:: EXERCISE BRIEF ::
What do the lines say, reproduced word for word, from the first of the entries below through the line bearing "(** What a call of [dns_parse_query] does. *)"?

:: SOURCE DATA ::
Lemma name_at_fun (pos e e' : Z) (ls ls' : list (list Z)) :
  name_at abuf (zlen abuf) pos ls e -> name_at abuf (zlen abuf) pos ls' e' -> ls = ls' /\ e = e'.
Proof.
  intros (k & He & _) (k' & He' & _).
  destruct (encodes_fun abuf _ _ _ _ _ _ _ He He') as (? & _ & ?). done.
Qed.

Lemma field_get (bits : Z) (o : option Z) :
  field bits o -> exists v, o = Some v /\ access o = Done v /\ 0 <= v < 2 ^ bits.
Proof. intros (v & -> & Hv). eauto. Qed.

(** A packet [dns_parse_query] accepts. *)
Definition query (qr qid type : Z) (ls : list (list Z)) : Prop :=
  exists e an ns, question_at abuf qr ls e /\ DNS_HEADER_QID abuf = Some qid /\
    DNS_HEADER_ANCOUNT abuf = Some an /\ DNS_HEADER_NSCOUNT abuf = Some ns /\
    (qr = 0 -> an = 0 /\ ns = 0) /\
    DNS_QUESTION_TYPE abuf e = Some type /\ DNS_QUESTION_CLASS abuf e = Some ns_c_in.

Ltac no_query := intros ?qr ?qid ?type ?ls
  (?e & ?an & ?ns & (?Hh & ?Hqr' & ?Hqd' & ?Hname' & ?Hend') & ?Hqid' & ?Han' & ?Hns' & ?H0' & ?Ht' & ?Hc').

(** What a call of [dns_parse_query] does. *)
Definition query_outcome (o : query_out) (result : run (Z * query_out)) : Prop :=
  (exists qr qid type ls, query qr qid type ls /\
     result =
     Done (ARES_SUCCESS, mk_query_out (store (is_response o) qr) (store (type_out o) type)
       (store (qid_out o) qid) (written ls (question_out o)) (store (question_len o) (zlen (expanded ls))))) \/
  ((forall qr qid type ls, ~ query qr qid type ls) /\
   exists status o', result = Done (status, o') /\
     zlen (question_out o') = DNS_NAME_MAX_LENGTH /\
     (status = ARES_EBADQUERY \/ status = ARES_EBADNAME \/ status = ARES_ENOMEM)).

Lemma parse_query_cases (o : query_out) :
  zlen (question_out o) = DNS_NAME_MAX_LENGTH ->
  query_outcome o (dns_parse_query abuf (zlen abuf) o).
Proof.
  intros Ho. unfold query_outcome, dns_parse_query. destruct (Z.ltb_spec (zlen abuf) HFIXEDSZ) as [Hh|Hh].
  { right. split; [no_query; lia|eauto 10]. }
  destruct (header_fields abuf Hbytes Hh) as (Hqr & Hqid & Hqd & Han & Hns).
  apply field_get in Hqr as (qr & Hqr & -> & Hqrr), Hqid as (qid & Hqid & -> & _),
    Hqd as (qd & Hqd & -> & _), Han as (an & Han & -> & _), Hns as (ns & Hns & -> & _).
  cbn [run_bind].
  destruct (if qr =? 0 then _ else _) eqn:Hcounts.
  { right. split; [|eauto 10]. no_query.
    rewrite Hqr in Hqr'. rewrite Hqd in Hqd'. rewrite Han in Han'. rewrite Hns in Hns'. simplify_eq.
    destruct (Z.eqb_spec qr0 0); [destruct (H0' ltac:(done)) as [-> ->]|]; done. }
  cbn [is_response type_out qid_out question_out question_len].
  destruct (expand_cases abuf _ eq_refl Hbytes HFIXEDSZ (question_out o)) as
    [(ls & e & Hname)|(Hno & st & -> & Hst)]; [done|done|done| |].
  2:{ cbn [run_bind]. right. split; [|naive_solver]. no_query. by eapply Hno. }
  rewrite (expand_ok abuf _ eq_refl Hbytes _ _ _ _ Hsize Ho Hname). cbn [run_bind question_out].
  pose proof (name_at_range _ _ _ Hname) as (_ & He & Hl).
  assert (Hw : zlen (written ls (question_out o)) = DNS_NAME_MAX_LENGTH) by (rewrite zlen_written; lia).
  replace (HFIXEDSZ + (e - HFIXEDSZ)) with e by lia.
  destruct (Z.ltb_spec (zlen abuf) (e + QFIXEDSZ)) as [Hq|Hq].
  { right. split; [|eauto 10]. no_query. destruct (name_at_fun _ _ _ _ _ Hname Hname') as [_ <-]. lia. }
  destruct (question_fields abuf e Hbytes ltac:(unfold HFIXEDSZ in *; lia) Hq) as (Ht & Hc).
  apply field_get in Ht as (ty & Ht & -> & _), Hc as (cl & Hc & -> & _). cbn [run_bind].
  destruct (Z.eqb_spec cl ns_c_in) as [->|Hcl]; cbn [negb].
  - left. exists qr, qid, ty, ls. split.
    + exists e, an, ns. destruct (Z.eqb_spec qr 0) as [->|?].
      * rewrite !orb_false_iff, !negb_false_iff, !Z.eqb_eq in Hcounts.
        destruct Hcounts as [[-> ->] ->]. done.
      * rewrite negb_false_iff, Z.eqb_eq in Hcounts. subst. done.
    + destruct (Z.eqb_spec qr 0) as [->|?]; [done|]. replace qr with 1 by lia. done.
  - right. split; [|eauto 10]. no_query. destruct (name_at_fun _ _ _ _ _ Hname Hname') as [_ <-].
    congruence.
Qed.

(** ** Replies *)

Section answers.
Context (hostname_out : list Z) (max max6 : Z).

(** The first [max] addresses found are in the caller's array. *)
Definition holds (m : Z) (arr found : list (list Z)) : Prop :=
  forall i a, found !! i = Some a -> Z.of_nat i < m -> arr !! i = Some a.

Record reply_rep (r : reply) (f : found) : Prop := {
  rep_name : zlen (rr_name r) = DNS_NAME_MAX_LENGTH;
  rep_data : zlen (rr_data r) = DNS_NAME_MAX_LENGTH;
  rep_host : exists rest, hostname hostname_out r = host f ++ 0 :: rest;
  rep_naddrs : naddrs r = zlen (addrs f);
  rep_n6addrs : n6addrs r = zlen (addrs6 f);
  rep_naliases : naliases r = aliases f;
  rep_room : max <= zlen (in_addrs_out r);
  rep_room6 : max6 <= zlen (in6_addrs_out r);
  rep_addrs : holds max (in_addrs_out r) (addrs f);
  rep_addrs6 : holds max6 (in6_addrs_out r) (addrs6 f)
}.

Lemma holds_snoc (m : Z) (arr A : list (list Z)) (a : list Z) :
  holds m arr A -> m <= zlen arr ->
  exists arr', (if zlen A <? m then wr arr (zlen A) a else Some arr) = Some arr' /\
    zlen arr' = zlen arr /\ holds m arr' (A ++ [a]).
Proof.
  intros Hh Hm. destruct (Z.ltb_spec (zlen A) m) as [Hlt|Hge].
  - rewrite wr_in_range by (pose proof (zlen_nonneg A); lia). eexists. split; [done|].
    split; [by rewrite zlen_insert|]. intros i b Hi Him. unfold zlen. rewrite Nat2Z.id.
    apply lookup_app_Some in Hi as [Hi|[Hi Hb]].
    + rewrite list_lookup_insert_ne; [by apply Hh|]. apply lookup_lt_Some in Hi. lia.
    + apply list_lookup_singleton_Some in Hb as [Hb <-].
      replace i with (length A) by lia. apply list_lookup_insert_eq. unfold zlen in *. lia.
  - exists arr. split; [done|]. split; [done|]. intros i b Hi Him. apply Hh; [|done].
    rewrite lookup_app_l in Hi; [done|]. unfold zlen in Hge. lia.
Qed.

#[local] Ltac unchanged :=
  eexists; split; [done|]; rewrite !app_nil_r; by repeat (split; [constructor; eauto|]).

#[local] Ltac stored arr len :=
  cbn [access run_bind]; eexists; (split; [done|]); rewrite app_nil_r;
  (split; [|done]); constructor; cbn; rewrite ?zlen_app, ?len; eauto.

Lemma answer_address_spec (r : reply) (f : found) (rc : rr) (rest : list Z) :
  reply_rep r f -> rr_name r = expanded (owner rc) ++ 0 :: rest ->
  mem_read abuf (aptr r) (zlen (rdata rc)) = Some (rdata rc) ->
  exists r', answer_address abuf (zlen abuf) hostname_out max max6 r (rtype rc) (rclass rc) (zlen (rdata rc))
      = Done (r', false) /\
    reply_rep r' (mk_found (host f) (addrs f ++ address_of T_A 4 f rc)
      (addrs6 f ++ address_of T_AAAA 16 f rc) (aliases f)) /\
    aptr r' = aptr r /\ cname_ttl r' = cname_ttl r.
Proof.
  intros [Hname Hdata [hrest Hhost] Hna Hn6 Hal Hroom Hroom6 Haddrs Haddrs6] Hrr Hm.
  unfold answer_address, address_of.
  assert (Hcmp : strcasecmp (rr_name r) (hostname hostname_out r) =
    Some (same_name (expanded (owner rc)) (host f))) by (rewrite Hrr, Hhost; apply strcasecmp_spec).
  rewrite Hcmp. cbn [access].
  pose proof Hm as (_ & _ & Hin & _)%mem_read_spec.
  destruct (rclass rc =? ns_c_in), (Z.eqb_spec (rtype rc) T_A) as [->|Hta];
    cbn [andb run_bind]; change (T_A =? T_AAAA) with false; cbn [andb run_bind].
  - destruct (Z.eqb_spec (zlen (rdata rc)) 4) as [H4|H4]; cbn [andb run_bind];
      [|unchanged].
    destruct (same_name _ _); [|unchanged].
    destruct (holds_snoc max (in_addrs_out r) (addrs f) (rdata rc) Haddrs Hroom) as (arr & Harr & Hlen' & Hh').
    rewrite H4 in Hm, Hin. destruct (Z.ltb_spec (zlen abuf) (aptr r + 4)); [lia|]. rewrite Hm, Hna.
    cbn [access run_bind]. destruct (zlen (addrs f) <? max); rewrite Harr || injection Harr as <-;
      stored arr Hlen'.
  - destruct ((rtype rc =? T_AAAA) && (zlen (rdata rc) =? 16)) eqn:H6; cbn [andb run_bind];
      [|unchanged].
    apply andb_true_iff in H6 as [_ H16%Z.eqb_eq].
    destruct (same_name _ _); [|unchanged].
    destruct (holds_snoc max6 (in6_addrs_out r) (addrs6 f) (rdata rc) Haddrs6 Hroom6) as (arr & Harr & Hlen' & Hh').
    rewrite H16 in Hm, Hin. destruct (Z.ltb_spec (zlen abuf) (aptr r + 16)); [lia|]. rewrite Hm, Hn6.
    cbn [access run_bind]. destruct (zlen (addrs6 f) <? max6); rewrite Harr || injection Harr as <-;
      stored arr Hlen'.
  - unchanged.
  - unchanged.
Qed.
Lemma answer_cname_spec (r : reply) (f : found) (type class ttl : Z) :
  reply_rep r f -> 0 <= aptr r ->
  (is_cname type class = false /\ answer_cname abuf (zlen abuf) r type class ttl = Done (r, ARES_SUCCESS)) \/
  (is_cname type class = true /\ exists r', aptr r' = aptr r /\
    ((exists ls e, name_at abuf (zlen abuf) (aptr r) ls e /\
       answer_cname abuf (zlen abuf) r type class ttl = Done (r', ARES_SUCCESS) /\
       reply_rep r' (mk_found (expanded ls) (addrs f) (addrs6 f) (aliases f + 1))) \/
     ((forall ls e, ~ name_at abuf (zlen abuf) (aptr r) ls e) /\ exists status,
       answer_cname abuf (zlen abuf) r type class ttl = Done (r', status) /\
       (status = ARES_EBADNAME \/ status = ARES_ENOMEM) /\
       reply_rep r' (mk_found (host f) (addrs f) (addrs6 f) (aliases f + 1))))).
Proof.
  intros [Hname Hdata Hhost Hna Hn6 Hal Hroom Hroom6 Haddrs Haddrs6] Hp.
  unfold answer_cname. fold (is_cname type class). destruct (is_cname type class); [right|by left].
  split; [done|]. cbn [aptr rr_data].
  destruct (expand_cases abuf _ eq_refl Hbytes (aptr r) (rr_data r)) as
    [(ls & e & Hat)|(Hno & st & -> & Hst)]; [done|done|done| |].
  - rewrite (expand_ok abuf _ eq_refl Hbytes _ _ _ _ Hsize Hdata Hat). cbn [run_bind].
    eexists. split; [|left; exists ls, e; split; [done|]; split; [done|]]; [done|].
    apply name_at_range in Hat as (_ & _ & Hl).
    constructor; cbn; rewrite ?zlen_written by lia; try done; [by eexists|lia].
  - cbn [run_bind]. eexists. split; [|right; split; [done|]; exists st; split; [done|]]; [done|].
    split; [done|]. constructor; cbn; try done. lia.
Qed.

:: RESULT BELOW ::
Lemma name_at_fun (pos e e' : Z) (ls ls' : list (list Z)) :
  name_at abuf (zlen abuf) pos ls e -> name_at abuf (zlen abuf) pos ls' e' -> ls = ls' /\ e = e'.
Proof.
  intros (k & He & _) (k' & He' & _).
  destruct (encodes_fun abuf _ _ _ _ _ _ _ He He') as (? & _ & ?). done.
Qed.

Lemma field_get (bits : Z) (o : option Z) :
  field bits o -> exists v, o = Some v /\ access o = Done v /\ 0 <= v < 2 ^ bits.
Proof. intros (v & -> & Hv). eauto. Qed.

(** A packet [dns_parse_query] accepts. *)
Definition query (qr qid type : Z) (ls : list (list Z)) : Prop :=
  exists e an ns, question_at abuf qr ls e /\ DNS_HEADER_QID abuf = Some qid /\
    DNS_HEADER_ANCOUNT abuf = Some an /\ DNS_HEADER_NSCOUNT abuf = Some ns /\
    (qr = 0 -> an = 0 /\ ns = 0) /\
    DNS_QUESTION_TYPE abuf e = Some type /\ DNS_QUESTION_CLASS abuf e = Some ns_c_in.

Ltac no_query := intros ?qr ?qid ?type ?ls
  (?e & ?an & ?ns & (?Hh & ?Hqr' & ?Hqd' & ?Hname' & ?Hend') & ?Hqid' & ?Han' & ?Hns' & ?H0' & ?Ht' & ?Hc').

(** What a call of [dns_parse_query] does. *)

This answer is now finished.